§ **Task description**
Quote exactly and only this range of lines in the data below: the line that holds "properties of null" to the line that holds "let m := if", both included.
====== Exercise input ======
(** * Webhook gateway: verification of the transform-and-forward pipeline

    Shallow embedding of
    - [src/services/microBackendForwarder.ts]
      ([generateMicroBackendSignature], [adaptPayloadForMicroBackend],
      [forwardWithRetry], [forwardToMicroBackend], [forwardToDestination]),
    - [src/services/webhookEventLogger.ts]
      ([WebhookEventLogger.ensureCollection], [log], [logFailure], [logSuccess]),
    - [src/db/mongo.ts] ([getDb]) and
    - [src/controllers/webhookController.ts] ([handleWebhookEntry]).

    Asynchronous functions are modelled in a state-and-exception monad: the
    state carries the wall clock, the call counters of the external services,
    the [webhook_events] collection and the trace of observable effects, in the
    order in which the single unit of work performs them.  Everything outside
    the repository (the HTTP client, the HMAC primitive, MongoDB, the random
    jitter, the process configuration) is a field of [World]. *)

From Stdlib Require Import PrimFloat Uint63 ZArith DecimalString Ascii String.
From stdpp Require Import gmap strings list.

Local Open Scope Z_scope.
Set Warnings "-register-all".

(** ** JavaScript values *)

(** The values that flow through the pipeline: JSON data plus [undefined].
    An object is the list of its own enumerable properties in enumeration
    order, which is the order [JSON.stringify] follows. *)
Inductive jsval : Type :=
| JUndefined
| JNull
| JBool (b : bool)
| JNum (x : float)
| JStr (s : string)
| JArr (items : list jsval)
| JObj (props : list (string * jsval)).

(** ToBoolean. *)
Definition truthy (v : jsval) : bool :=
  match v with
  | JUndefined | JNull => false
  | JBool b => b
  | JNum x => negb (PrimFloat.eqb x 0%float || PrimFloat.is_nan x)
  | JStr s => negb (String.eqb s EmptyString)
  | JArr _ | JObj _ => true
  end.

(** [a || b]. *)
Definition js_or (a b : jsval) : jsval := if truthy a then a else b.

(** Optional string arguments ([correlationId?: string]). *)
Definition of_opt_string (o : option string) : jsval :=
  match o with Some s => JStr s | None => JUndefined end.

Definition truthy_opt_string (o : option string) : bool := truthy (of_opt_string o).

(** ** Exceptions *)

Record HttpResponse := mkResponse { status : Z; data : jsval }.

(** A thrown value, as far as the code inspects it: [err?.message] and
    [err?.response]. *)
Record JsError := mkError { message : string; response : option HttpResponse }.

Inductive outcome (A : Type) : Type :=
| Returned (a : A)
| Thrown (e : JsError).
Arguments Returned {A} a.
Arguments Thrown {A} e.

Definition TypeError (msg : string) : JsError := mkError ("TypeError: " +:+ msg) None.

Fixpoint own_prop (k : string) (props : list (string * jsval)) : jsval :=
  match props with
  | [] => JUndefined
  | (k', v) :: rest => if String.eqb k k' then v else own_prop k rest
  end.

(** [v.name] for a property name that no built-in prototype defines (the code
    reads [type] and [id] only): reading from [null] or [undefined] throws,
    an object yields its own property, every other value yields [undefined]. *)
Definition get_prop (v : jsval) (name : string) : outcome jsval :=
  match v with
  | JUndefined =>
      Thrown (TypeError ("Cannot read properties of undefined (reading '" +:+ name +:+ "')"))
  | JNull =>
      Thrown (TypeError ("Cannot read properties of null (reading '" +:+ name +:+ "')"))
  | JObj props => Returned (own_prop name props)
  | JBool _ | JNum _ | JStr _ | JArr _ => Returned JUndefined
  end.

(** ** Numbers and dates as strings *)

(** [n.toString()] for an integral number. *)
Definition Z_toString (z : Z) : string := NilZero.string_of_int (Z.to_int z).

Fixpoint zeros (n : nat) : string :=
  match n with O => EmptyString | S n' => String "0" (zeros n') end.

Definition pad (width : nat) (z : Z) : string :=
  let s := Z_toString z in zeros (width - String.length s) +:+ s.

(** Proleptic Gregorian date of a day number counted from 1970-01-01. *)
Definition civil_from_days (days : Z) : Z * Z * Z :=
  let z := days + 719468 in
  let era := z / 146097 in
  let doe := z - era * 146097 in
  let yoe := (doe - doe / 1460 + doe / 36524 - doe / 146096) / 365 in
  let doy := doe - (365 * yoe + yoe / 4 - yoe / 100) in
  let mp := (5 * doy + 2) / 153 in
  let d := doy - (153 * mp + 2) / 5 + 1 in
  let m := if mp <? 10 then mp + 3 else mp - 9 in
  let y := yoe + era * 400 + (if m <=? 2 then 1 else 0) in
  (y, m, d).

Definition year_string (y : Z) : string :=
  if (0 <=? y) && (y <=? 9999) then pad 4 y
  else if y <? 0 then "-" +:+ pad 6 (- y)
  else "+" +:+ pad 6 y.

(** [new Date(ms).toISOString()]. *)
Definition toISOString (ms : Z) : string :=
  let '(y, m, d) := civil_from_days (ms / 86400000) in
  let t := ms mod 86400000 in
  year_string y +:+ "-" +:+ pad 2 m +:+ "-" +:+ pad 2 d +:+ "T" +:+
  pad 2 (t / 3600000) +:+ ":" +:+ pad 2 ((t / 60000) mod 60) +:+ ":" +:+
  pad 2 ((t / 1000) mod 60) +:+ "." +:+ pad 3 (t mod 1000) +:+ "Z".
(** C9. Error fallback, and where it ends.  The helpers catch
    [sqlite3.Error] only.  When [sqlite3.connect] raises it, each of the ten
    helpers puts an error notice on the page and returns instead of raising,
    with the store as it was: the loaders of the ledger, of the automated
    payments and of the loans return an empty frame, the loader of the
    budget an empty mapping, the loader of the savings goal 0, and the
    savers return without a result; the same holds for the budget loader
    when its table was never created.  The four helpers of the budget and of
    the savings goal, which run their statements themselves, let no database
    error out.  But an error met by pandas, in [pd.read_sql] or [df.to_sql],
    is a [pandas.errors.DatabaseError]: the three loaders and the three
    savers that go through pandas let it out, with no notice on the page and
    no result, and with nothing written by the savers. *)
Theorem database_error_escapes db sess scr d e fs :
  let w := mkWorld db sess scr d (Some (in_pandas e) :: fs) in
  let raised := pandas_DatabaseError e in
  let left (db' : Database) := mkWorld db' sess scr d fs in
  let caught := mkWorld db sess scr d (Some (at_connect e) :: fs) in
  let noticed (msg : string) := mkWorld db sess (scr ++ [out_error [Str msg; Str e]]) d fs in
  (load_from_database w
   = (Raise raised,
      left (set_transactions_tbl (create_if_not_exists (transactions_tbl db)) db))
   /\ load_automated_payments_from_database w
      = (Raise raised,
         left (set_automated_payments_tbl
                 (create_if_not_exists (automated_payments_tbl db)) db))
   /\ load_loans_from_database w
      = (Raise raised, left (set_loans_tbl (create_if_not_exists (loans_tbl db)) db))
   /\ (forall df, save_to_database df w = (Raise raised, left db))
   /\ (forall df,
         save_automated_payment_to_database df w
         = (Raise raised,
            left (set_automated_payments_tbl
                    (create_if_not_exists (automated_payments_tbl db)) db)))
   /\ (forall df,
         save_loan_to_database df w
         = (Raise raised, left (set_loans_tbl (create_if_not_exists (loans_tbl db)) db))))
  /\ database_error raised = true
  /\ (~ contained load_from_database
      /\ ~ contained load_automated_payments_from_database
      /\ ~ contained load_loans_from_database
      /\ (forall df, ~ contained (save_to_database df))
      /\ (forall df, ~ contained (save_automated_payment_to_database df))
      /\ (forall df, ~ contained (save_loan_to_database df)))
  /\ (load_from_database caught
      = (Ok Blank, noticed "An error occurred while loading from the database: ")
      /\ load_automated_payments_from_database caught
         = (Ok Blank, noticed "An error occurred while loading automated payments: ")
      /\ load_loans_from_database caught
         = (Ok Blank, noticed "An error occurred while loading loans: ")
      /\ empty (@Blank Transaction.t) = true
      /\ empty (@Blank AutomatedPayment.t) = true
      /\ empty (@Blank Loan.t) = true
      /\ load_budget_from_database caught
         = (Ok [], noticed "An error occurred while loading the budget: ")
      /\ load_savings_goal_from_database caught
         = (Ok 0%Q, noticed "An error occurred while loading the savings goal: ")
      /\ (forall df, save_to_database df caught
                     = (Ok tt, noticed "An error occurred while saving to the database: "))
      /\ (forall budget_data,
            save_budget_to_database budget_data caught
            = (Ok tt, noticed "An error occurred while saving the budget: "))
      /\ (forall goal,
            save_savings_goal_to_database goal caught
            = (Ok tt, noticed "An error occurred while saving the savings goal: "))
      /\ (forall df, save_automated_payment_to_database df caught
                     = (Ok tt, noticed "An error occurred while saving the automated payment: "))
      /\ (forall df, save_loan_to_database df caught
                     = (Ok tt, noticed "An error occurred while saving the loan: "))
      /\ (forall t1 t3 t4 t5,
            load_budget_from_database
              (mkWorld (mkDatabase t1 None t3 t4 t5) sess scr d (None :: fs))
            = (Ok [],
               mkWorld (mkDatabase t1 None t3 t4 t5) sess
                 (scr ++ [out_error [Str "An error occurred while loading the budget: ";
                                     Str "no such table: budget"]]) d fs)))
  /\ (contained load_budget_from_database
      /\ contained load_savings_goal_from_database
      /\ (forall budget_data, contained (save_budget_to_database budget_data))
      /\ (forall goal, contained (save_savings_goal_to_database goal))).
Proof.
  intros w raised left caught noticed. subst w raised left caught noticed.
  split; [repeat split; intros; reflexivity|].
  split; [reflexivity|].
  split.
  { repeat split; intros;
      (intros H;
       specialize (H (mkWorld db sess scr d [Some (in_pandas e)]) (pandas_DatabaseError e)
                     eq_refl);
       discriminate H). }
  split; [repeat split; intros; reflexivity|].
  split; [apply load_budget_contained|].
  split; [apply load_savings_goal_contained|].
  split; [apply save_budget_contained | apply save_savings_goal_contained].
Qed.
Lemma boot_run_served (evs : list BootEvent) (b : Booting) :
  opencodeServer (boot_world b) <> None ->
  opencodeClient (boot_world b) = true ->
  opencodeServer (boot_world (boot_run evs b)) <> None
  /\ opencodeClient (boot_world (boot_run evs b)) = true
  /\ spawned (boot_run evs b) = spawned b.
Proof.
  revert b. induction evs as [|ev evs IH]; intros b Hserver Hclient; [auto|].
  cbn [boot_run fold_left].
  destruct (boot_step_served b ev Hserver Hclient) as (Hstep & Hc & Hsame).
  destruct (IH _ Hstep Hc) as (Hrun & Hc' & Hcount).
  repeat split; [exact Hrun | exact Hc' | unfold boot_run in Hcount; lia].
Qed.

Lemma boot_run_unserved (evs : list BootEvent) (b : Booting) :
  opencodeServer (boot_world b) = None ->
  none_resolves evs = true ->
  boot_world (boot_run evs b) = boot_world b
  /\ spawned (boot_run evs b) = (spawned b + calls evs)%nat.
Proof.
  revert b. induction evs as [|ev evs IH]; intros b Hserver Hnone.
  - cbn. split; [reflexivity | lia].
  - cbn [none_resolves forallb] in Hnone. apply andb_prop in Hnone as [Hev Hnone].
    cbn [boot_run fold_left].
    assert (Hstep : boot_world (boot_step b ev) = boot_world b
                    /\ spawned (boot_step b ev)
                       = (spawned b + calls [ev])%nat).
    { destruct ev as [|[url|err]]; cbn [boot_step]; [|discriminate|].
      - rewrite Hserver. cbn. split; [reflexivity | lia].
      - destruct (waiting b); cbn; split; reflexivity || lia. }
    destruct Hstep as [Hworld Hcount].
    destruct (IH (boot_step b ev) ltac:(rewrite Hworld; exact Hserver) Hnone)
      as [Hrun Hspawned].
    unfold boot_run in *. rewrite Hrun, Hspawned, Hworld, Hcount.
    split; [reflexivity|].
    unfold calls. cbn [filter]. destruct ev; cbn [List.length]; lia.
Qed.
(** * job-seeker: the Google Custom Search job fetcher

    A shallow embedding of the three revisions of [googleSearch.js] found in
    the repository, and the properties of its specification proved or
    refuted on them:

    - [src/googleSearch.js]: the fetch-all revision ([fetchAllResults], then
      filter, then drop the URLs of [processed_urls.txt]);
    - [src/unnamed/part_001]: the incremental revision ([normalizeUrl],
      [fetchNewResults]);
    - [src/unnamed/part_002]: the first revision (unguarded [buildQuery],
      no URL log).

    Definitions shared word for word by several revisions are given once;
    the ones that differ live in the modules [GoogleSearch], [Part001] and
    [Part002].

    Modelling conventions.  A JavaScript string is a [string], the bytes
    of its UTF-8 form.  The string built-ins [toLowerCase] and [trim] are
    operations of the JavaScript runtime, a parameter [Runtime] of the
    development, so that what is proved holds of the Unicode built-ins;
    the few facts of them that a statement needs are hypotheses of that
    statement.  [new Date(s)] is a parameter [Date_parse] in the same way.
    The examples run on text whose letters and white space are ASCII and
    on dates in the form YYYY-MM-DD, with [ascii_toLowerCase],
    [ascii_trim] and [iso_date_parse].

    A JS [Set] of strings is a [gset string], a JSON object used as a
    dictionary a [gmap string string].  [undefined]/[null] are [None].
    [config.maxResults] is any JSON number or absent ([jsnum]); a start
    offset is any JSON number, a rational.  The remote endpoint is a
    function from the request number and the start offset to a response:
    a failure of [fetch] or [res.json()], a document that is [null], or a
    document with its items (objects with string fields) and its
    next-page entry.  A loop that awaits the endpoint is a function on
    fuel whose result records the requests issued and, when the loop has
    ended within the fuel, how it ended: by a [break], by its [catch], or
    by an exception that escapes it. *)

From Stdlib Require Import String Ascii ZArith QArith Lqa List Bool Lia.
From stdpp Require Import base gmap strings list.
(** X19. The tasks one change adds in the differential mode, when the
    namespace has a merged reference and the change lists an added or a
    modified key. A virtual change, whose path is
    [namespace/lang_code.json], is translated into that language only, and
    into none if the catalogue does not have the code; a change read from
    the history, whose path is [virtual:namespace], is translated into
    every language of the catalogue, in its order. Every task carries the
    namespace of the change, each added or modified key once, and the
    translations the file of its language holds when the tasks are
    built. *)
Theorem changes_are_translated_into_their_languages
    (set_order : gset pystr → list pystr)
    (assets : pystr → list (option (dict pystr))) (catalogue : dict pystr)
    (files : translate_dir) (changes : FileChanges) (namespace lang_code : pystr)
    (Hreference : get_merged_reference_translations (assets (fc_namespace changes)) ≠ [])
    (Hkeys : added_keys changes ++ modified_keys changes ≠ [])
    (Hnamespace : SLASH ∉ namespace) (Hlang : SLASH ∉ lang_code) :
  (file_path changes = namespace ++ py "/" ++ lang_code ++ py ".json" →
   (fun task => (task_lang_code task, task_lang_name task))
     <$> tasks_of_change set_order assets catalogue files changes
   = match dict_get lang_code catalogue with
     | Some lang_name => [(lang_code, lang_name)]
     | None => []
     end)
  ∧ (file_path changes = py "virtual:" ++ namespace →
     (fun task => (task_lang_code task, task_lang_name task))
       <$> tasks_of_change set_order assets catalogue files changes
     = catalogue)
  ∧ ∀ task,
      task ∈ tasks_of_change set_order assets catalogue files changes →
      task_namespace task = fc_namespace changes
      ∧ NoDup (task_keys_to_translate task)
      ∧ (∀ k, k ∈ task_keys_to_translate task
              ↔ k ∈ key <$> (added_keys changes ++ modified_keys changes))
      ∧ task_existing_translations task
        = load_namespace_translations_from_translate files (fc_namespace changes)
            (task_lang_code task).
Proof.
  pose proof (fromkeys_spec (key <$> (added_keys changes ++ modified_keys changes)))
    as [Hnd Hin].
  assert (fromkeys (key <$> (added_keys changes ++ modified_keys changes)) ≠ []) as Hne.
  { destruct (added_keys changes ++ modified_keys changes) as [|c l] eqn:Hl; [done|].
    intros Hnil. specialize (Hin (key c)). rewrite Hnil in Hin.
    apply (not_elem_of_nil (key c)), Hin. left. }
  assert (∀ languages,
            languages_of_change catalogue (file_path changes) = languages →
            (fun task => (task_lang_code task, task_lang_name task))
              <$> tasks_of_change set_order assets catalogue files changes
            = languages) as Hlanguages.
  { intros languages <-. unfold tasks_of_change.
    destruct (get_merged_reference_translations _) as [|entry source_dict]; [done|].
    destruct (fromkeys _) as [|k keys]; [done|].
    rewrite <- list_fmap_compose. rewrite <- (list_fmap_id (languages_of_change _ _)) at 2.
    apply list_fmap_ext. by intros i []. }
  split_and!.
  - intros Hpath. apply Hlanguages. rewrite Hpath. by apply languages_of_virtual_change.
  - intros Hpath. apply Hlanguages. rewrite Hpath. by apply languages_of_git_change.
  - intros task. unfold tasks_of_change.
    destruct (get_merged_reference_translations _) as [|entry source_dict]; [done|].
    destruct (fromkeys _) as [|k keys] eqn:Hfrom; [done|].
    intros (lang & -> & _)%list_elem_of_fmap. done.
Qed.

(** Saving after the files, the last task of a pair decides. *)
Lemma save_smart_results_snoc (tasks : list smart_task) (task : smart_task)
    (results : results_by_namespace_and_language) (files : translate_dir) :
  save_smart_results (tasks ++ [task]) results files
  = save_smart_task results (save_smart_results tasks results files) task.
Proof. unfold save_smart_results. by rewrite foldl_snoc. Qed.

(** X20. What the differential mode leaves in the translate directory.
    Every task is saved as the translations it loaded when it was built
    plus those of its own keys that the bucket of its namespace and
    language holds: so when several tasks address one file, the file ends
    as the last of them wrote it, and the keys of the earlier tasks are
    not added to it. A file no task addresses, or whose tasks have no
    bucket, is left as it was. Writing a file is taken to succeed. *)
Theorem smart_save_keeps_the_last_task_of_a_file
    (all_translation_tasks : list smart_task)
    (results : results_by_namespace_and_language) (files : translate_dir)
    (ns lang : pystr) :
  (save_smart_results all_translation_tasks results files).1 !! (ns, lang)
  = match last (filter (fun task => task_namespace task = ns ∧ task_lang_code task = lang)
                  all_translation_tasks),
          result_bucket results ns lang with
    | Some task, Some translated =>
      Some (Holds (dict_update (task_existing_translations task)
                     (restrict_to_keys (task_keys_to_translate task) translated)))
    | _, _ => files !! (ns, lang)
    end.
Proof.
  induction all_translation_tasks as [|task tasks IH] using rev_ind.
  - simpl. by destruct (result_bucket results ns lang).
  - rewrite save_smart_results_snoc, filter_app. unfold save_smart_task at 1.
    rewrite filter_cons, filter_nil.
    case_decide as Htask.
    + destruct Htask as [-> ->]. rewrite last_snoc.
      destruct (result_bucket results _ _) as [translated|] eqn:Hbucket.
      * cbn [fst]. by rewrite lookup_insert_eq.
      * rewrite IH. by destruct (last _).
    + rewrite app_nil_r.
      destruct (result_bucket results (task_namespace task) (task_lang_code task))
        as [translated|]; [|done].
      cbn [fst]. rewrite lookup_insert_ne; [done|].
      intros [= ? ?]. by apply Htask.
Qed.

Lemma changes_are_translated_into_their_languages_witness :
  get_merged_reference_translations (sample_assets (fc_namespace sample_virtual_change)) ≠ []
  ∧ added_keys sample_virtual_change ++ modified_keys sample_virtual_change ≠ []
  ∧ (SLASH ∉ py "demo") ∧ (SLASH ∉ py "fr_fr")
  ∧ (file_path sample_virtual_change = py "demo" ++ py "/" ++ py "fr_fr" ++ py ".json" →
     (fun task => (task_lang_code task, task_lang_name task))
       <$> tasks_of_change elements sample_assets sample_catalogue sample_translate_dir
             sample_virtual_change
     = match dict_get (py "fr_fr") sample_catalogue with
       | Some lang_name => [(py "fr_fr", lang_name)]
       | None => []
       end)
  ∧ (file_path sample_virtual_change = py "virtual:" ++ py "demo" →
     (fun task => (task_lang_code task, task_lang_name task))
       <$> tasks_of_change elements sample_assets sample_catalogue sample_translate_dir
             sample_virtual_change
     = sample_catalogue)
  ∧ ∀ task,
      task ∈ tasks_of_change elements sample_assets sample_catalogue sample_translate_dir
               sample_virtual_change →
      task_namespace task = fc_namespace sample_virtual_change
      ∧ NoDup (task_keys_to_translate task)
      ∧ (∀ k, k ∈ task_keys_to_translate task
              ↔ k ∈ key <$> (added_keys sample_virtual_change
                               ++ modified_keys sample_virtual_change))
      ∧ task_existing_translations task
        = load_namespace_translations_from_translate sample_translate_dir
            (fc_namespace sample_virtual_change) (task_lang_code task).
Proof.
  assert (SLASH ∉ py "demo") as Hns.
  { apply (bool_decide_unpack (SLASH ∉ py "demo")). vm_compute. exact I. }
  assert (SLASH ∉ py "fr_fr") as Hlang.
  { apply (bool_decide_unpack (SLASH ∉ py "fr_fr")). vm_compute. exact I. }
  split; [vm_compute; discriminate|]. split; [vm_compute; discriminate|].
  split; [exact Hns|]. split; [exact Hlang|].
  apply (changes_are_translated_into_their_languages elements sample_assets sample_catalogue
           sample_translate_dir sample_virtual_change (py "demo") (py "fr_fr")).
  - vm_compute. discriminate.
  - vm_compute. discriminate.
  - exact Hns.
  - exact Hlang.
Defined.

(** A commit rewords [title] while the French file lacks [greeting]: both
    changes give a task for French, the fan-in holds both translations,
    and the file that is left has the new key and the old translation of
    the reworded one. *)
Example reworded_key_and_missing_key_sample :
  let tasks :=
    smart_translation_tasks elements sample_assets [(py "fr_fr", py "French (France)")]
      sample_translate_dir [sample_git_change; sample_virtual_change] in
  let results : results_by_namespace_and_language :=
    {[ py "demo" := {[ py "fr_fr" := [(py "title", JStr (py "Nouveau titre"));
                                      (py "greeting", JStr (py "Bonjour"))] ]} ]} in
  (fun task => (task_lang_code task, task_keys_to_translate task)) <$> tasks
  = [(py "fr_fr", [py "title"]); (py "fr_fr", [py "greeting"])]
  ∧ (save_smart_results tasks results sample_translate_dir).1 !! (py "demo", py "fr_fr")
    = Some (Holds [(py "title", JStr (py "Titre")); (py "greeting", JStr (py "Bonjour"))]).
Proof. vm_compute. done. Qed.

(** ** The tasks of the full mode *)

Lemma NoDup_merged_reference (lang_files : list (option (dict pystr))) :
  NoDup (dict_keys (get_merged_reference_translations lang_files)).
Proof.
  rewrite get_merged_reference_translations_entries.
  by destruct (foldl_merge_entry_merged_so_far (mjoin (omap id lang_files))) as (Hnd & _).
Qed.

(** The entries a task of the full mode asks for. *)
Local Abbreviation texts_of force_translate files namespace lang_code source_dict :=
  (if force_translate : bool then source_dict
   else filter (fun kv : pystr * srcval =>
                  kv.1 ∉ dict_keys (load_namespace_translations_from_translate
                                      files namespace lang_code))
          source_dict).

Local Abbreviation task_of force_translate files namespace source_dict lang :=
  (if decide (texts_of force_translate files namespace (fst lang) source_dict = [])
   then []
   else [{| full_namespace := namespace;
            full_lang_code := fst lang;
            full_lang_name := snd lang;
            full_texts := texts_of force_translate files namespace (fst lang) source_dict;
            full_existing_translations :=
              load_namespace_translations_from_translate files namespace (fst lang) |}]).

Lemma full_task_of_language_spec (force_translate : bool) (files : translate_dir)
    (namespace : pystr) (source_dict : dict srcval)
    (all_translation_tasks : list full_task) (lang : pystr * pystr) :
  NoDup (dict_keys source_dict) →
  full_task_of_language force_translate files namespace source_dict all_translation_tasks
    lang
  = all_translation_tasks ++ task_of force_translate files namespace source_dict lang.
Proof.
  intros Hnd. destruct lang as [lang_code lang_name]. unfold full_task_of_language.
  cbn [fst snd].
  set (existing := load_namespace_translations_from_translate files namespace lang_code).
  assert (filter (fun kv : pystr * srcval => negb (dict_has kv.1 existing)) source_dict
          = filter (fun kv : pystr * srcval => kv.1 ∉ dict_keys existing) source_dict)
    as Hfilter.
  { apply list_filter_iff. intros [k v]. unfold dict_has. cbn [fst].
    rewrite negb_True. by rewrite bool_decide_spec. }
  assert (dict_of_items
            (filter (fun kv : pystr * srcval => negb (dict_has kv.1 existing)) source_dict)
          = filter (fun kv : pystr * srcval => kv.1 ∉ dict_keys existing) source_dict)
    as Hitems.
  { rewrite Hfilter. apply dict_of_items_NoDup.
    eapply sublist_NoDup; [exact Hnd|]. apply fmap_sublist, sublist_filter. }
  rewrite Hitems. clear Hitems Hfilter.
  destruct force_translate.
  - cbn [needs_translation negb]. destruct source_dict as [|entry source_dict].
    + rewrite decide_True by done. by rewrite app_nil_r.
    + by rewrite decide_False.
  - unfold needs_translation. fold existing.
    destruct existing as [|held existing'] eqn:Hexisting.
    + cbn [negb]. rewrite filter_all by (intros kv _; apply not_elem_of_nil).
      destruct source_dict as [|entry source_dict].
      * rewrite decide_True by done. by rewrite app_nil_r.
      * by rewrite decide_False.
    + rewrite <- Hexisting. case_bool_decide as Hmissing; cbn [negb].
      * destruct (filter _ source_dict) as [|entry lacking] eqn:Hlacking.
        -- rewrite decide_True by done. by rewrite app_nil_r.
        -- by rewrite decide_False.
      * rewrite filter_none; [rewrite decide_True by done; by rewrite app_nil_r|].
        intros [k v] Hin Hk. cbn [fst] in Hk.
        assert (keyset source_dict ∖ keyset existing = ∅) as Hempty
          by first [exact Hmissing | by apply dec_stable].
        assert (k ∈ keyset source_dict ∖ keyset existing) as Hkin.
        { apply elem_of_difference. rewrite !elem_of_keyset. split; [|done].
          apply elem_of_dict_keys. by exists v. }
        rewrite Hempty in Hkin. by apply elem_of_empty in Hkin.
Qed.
======
§ **Solution to the exercise**
      Thrown (TypeError ("Cannot read properties of null (reading '" +:+ name +:+ "')"))
  | JObj props => Returned (own_prop name props)
  | JBool _ | JNum _ | JStr _ | JArr _ => Returned JUndefined
  end.

(** ** Numbers and dates as strings *)

(** [n.toString()] for an integral number. *)
Definition Z_toString (z : Z) : string := NilZero.string_of_int (Z.to_int z).

Fixpoint zeros (n : nat) : string :=
  match n with O => EmptyString | S n' => String "0" (zeros n') end.

Definition pad (width : nat) (z : Z) : string :=
  let s := Z_toString z in zeros (width - String.length s) +:+ s.

(** Proleptic Gregorian date of a day number counted from 1970-01-01. *)
Definition civil_from_days (days : Z) : Z * Z * Z :=
  let z := days + 719468 in
  let era := z / 146097 in
  let doe := z - era * 146097 in
  let yoe := (doe - doe / 1460 + doe / 36524 - doe / 146096) / 365 in
  let doy := doe - (365 * yoe + yoe / 4 - yoe / 100) in
  let mp := (5 * doy + 2) / 153 in
  let d := doy - (153 * mp + 2) / 5 + 1 in
  let m := if mp <? 10 then mp + 3 else mp - 9 in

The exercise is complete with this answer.